Fitra: Proses Seleksi Dirjen Pajak Kurang Transparan

Pelibatan KPK dan PPATK diperlukan untuk menghindari Dirjen Pajak yang terpilih nanti sebagai hasil pesanan.

oleh Taufiqurrohman diperbarui 16 Des 2014, 21:55 WIB
Ilustrasi Lelang Jabatan (Liputan6.com/Johan Fatzry)

Liputan6.com, Jakarta - Pegiat antikorupsi dari Forum Indonesia Untuk Transparansi Anggaran (Fitra) Uchok Sky Khadafi menyarankan tim seleksi lelang jabatan calon Direktur Jenderal (Dirjen) Pajak Kementerian Keuangan agar melibatkan Komisi Pemberantasan Korupsi (KPK) serta Pusat Pelaporan dan Analisis Transaksi Keuangan (PPATK).

Menurut Uchok, pelibatan KPK dan PPATK diperlukan untuk menghindari Dirjen Pajak yang terpilih nanti sebagai hasil pesanan untuk kepentingan pihak tertentu. Selama ini, proses seleksi calon dirjen pajak dinilai kurang transparan.
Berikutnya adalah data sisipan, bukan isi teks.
(** * ASTHRA backend: the plan normalizer, the plan fetcher and the chat handler

    A shallow embedding of [backend/app.py]: the values that [json.loads]
    produces, the few Python operations the code applies to them (truthiness,
    [or], [dict.get], iteration, [str.strip]), exceptions as an error result,
    and the three functions [_normalize_plan], [_call_ai_plan] and [chat]. *)

From Stdlib Require Import List String Ascii NArith ZArith Bool Lia.
From Stdlib Require Import DecimalString.
From Stdlib Require Import Floats.SpecFloat.
Import ListNotations.

Set Warnings "-register-all".

(** ** Python strings

    A Python [str] is a sequence of Unicode code points. *)

Definition pystr := list N.

(** A literal of the source, written as an ASCII string. *)
Definition lit (s : string) : pystr := map N_of_ascii (list_ascii_of_string s).

Fixpoint str_eqb (a b : pystr) : bool :=
  match a, b with
  | [], [] => true
  | x :: a', y :: b' => N.eqb x y && str_eqb a' b'
  | _, _ => false
  end.

(** The code points that [str.strip()] removes (those for which
    [str.isspace] holds). *)
Definition is_space (c : N) : bool :=
  ((9 <=? c) && (c <=? 13) || (28 <=? c) && (c <=? 32)
   || (c =? 133) || (c =? 160) || (c =? 5760)
   || (8192 <=? c) && (c <=? 8202)
   || (c =? 8232) || (c =? 8233) || (c =? 8239) || (c =? 8287)
   || (c =? 12288))%N.

Fixpoint lstrip (s : pystr) : pystr :=
  match s with
  | [] => []
  | c :: s' => if is_space c then lstrip s' else s
  end.

Definition rstrip (s : pystr) : pystr := rev (lstrip (rev s)).

(** [s.strip()] *)
Definition strip (s : pystr) : pystr := rstrip (lstrip s).

(** A string made of whitespace only (the empty string included). *)
Definition blank (s : pystr) : bool := forallb is_space s.

Definition is_nil {A} (l : list A) : bool :=
  match l with [] => true | _ => false end.

(** ** Values

    What [json.loads] returns: [None], [bool], [int], [float], [str], [list]
    and [dict] with string keys.  A dict keeps its insertion order, which is
    the order of iteration. *)

Inductive json : Type :=
| JNull
| JBool (b : bool)
| JInt (z : Z)
| JFloat (f : spec_float)
| JStr (s : pystr)
| JList (l : list json)
| JObj (d : list (pystr * json)).

Definition type_name (v : json) : string :=
  match v with
  | JNull => "NoneType"
  | JBool _ => "bool"
  | JInt _ => "int"
  | JFloat _ => "float"
  | JStr _ => "str"
  | JList _ => "list"
  | JObj _ => "dict"
  end.

(** ** Exceptions *)

Inductive exn_class :=
| AttributeError
| TypeError
| KeyError
| IndexError
| OtherException      (* any other subclass of Exception *)
| BaseExceptionOnly.  (* KeyboardInterrupt, SystemExit, ...: not an Exception *)

(** An exception: its class and the text [str(exc)] gives. *)
Record exn := Exn { exn_class_of : exn_class; exn_str : pystr }.

(** [isinstance(exc, Exception)] *)
Definition is_Exception (e : exn) : bool :=
  match exn_class_of e with
  | BaseExceptionOnly => false
  | _ => true
  end.

Inductive result (A : Type) : Type :=
| Ok (a : A)
| Raise (e : exn).
Arguments Ok {A} a.
Arguments Raise {A} e.

Definition rbind {A B} (r : result A) (k : A -> result B) : result B :=
  match r with
  | Ok a => k a
  | Raise e => Raise e
  end.

Declare Scope res_scope.
Delimit Scope res_scope with res.
Notation "x <- c ;; k" := (rbind c (fun x => k))
  (at level 61, c at next level, right associativity) : res_scope.
Local Open Scope res_scope.

Fixpoint mapM {A B} (f : A -> result B) (l : list A) : result (list B) :=
  match l with
  | [] => Ok []
  | a :: l' => b <- f a ;; bs <- mapM f l' ;; Ok (b :: bs)
  end.

(** The interpreter's wording of the two errors the normalizer can meet. *)
Definition no_attribute (v : json) (attr : string) : exn :=
  Exn AttributeError
      (lit ("'" ++ type_name v ++ "' object has no attribute '" ++ attr ++ "'")).

Definition not_iterable (v : json) : exn :=
  Exn TypeError (lit ("'" ++ type_name v ++ "' object is not iterable")).

(** ** The Python operations the code uses *)

(** [bool(v)] *)
Definition truthy (v : json) : bool :=
  match v with
  | JNull => false
  | JBool b => b
  | JInt z => negb (z =? 0)%Z
  | JFloat (S754_zero _) => false
  | JFloat _ => true
  | JStr s => negb (is_nil s)
  | JList l => negb (is_nil l)
  | JObj d => negb (is_nil d)
  end.

(** [a or b] *)
Definition py_or (a b : json) : json := if truthy a then a else b.

Fixpoint dict_get (d : list (pystr * json)) (key : pystr) : option json :=
  match d with
  | [] => None
  | (k, v) :: d' => if str_eqb k key then Some v else dict_get d' key
  end.

Definition dict_field (d : list (pystr * json)) (key : pystr) (default : json)
  : json :=
  match dict_get d key with Some x => x | None => default end.

(** [v.get(key, default)]: only a dict has [get]. *)
Definition py_get (v : json) (key : pystr) (default : json) : result json :=
  match v with
  | JObj d => Ok (dict_field d key default)
  | _ => Raise (no_attribute v "get")
  end.

(** The items of [for x in v]: a list gives its elements, a str its
    characters, a dict its keys; nothing else is iterable. *)
Definition py_iter (v : json) : result (list json) :=
  match v with
  | JList l => Ok l
  | JStr s => Ok (map (fun c => JStr [c]) s)
  | JObj d => Ok (map (fun kv => JStr (fst kv)) d)
  | _ => Raise (not_iterable v)
  end.

(** [b.strip()]: only a str has [strip]. *)
Definition py_strip (b : json) : result json :=
  match b with
  | JStr s => Ok (JStr (strip s))
  | _ => Raise (no_attribute b "strip")
  end.

(** [bool(str(b).strip())].  [str] of a str is the str itself; [str] of
    [None], a bool, a number, a list or a dict is ["None"], ["True"], digits,
    ["[...]"], ["{...}"], which no [strip] empties. *)
Definition str_strip_truthy (b : json) : bool :=
  match b with
  | JStr s => negb (is_nil (strip s))
  | _ => true
  end.

(** ** [_normalize_plan] *)

(** [[b.strip() for b in items if str(b).strip()]] *)
Fixpoint clean (items : list json) : result (list json) :=
  match items with
  | [] => Ok []
  | b :: rest =>
      if str_strip_truthy b
      then s <- py_strip b ;; r <- clean rest ;; Ok (s :: r)
      else clean rest
  end.

(** The comprehension of line 266 on a section's bullets. *)
Definition cleaned_bullets (section : json) : result (list json) :=
  bl <- py_get section (lit "bullets") (JList []) ;;
  items <- py_iter bl ;;
  clean items.

(** The body of the loop over the sections (lines 265-267): the dict that is
    appended. *)
Definition normalize_section (section : json) : result json :=
  h <- py_get section (lit "heading") JNull ;;
  let heading := py_or h (JStr (lit "Section")) in
  bullets <- cleaned_bullets section ;;
  Ok (JObj [(lit "heading", heading);
            (lit "bullets",
             py_or (JList bullets) (JList [JStr (lit "Details pending.")]))]).

Definition _normalize_plan (plan : json) (fallback_message : pystr)
  : result json :=
  t <- py_get plan (lit "title") JNull ;;
  let title := py_or t (JStr (lit "ASTHRA Project Documentation")) in
  s <- py_get plan (lit "summary") JNull ;;
  let summary :=
    py_or s (JStr (lit "Generated documentation for: " ++ fallback_message)) in
  secs <- py_get plan (lit "sections") (JList []) ;;
  items <- py_iter secs ;;
  sections <- mapM normalize_section items ;;
  let sections :=
    if is_nil sections
    then [JObj [(lit "heading", JStr (lit "Overview"));
                (lit "bullets", JList [summary])]]
    else sections in
  cl <- py_get plan (lit "claims") (JList []) ;;
  citems <- py_iter cl ;;
  cleaned <- clean citems ;;
  let claims :=
    py_or (JList cleaned)
          (JList [JStr (lit "Automated documentation generation based on user input.")]) in
  c <- py_get plan (lit "certificate_note") JNull ;;
  let certificate_note := py_or c (JStr (lit "Generated via ASTHRA.")) in
  Ok (JObj [(lit "title", title);
            (lit "summary", summary);
            (lit "sections", JList sections);
            (lit "claims", claims);
            (lit "certificate_note", certificate_note)]).

(** ** The typed plan

    The dict that [_normalize_plan] returns (lines 280-286), and the dict it
    appends for a section (line 267), when every leaf is a string. *)

Record PlanSection := {
  sec_heading : pystr;
  sec_bullets : list pystr
}.

Record DocumentationPlan := {
  dp_title : pystr;
  dp_summary : pystr;
  dp_sections : list PlanSection;
  dp_claims : list pystr;
  dp_certificate_note : pystr
}.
"Karena ada anggapan yang sangat egois di timsel (tim seleksi) bahwa yang tahu soal dirjen pajak itu mereka, dan publik dianggap bodoh," ujar Uchok di Jakarta, Selasa (16/12/2014).

Direktur Investigasi dan Advokasi FITRA itu bahkan memperkirakan dirjen pajak yang terpilih nanti tidak sesuai keinginan publik karena tim seleksi tak transparan.

"Karena tim seleksi yang dibentuk adalah tim yang tidak serius alias main-main, dan kurang transparansi dalam proses seleksinya," ujar Uchok.

Meski mendorong adanya pelibatan KPK dan PPATK dalam proses pemilihan calon dirjen pajak, Uchok tak yakin tim seleksi akan melakukannya. Sebab, melibatkan KPK dan PPATK bisa membuat calon tertentu terpental.

"Karena, bisa merecoki permainan kandidat pilihan mereka. Melibatkan KPK berarti ada campur tangan dalam menentukan pilihan," jelas dia.

Uchok pun mengaku pesimistis dirjen pajak yang terpilih nanti bakal mampu melaksanakan tugasnya dengan baik. Padahal, salah satu tugas penting itu ialah mencapai target penerimaan pajak seperti yang sudah disepakati antara pemerintah dan DPR.

"Saya ragu terpilih dirjen pajak yang baik, apalagi seorang Dirjen yang mampu melampaui target pajak minimal yang disepakati pemerintah dengan DPR, atau bisa mengumpulkan pajak sampai 20 persen PDB (produk domestik bruto, red) per tahun," ucap Uchok.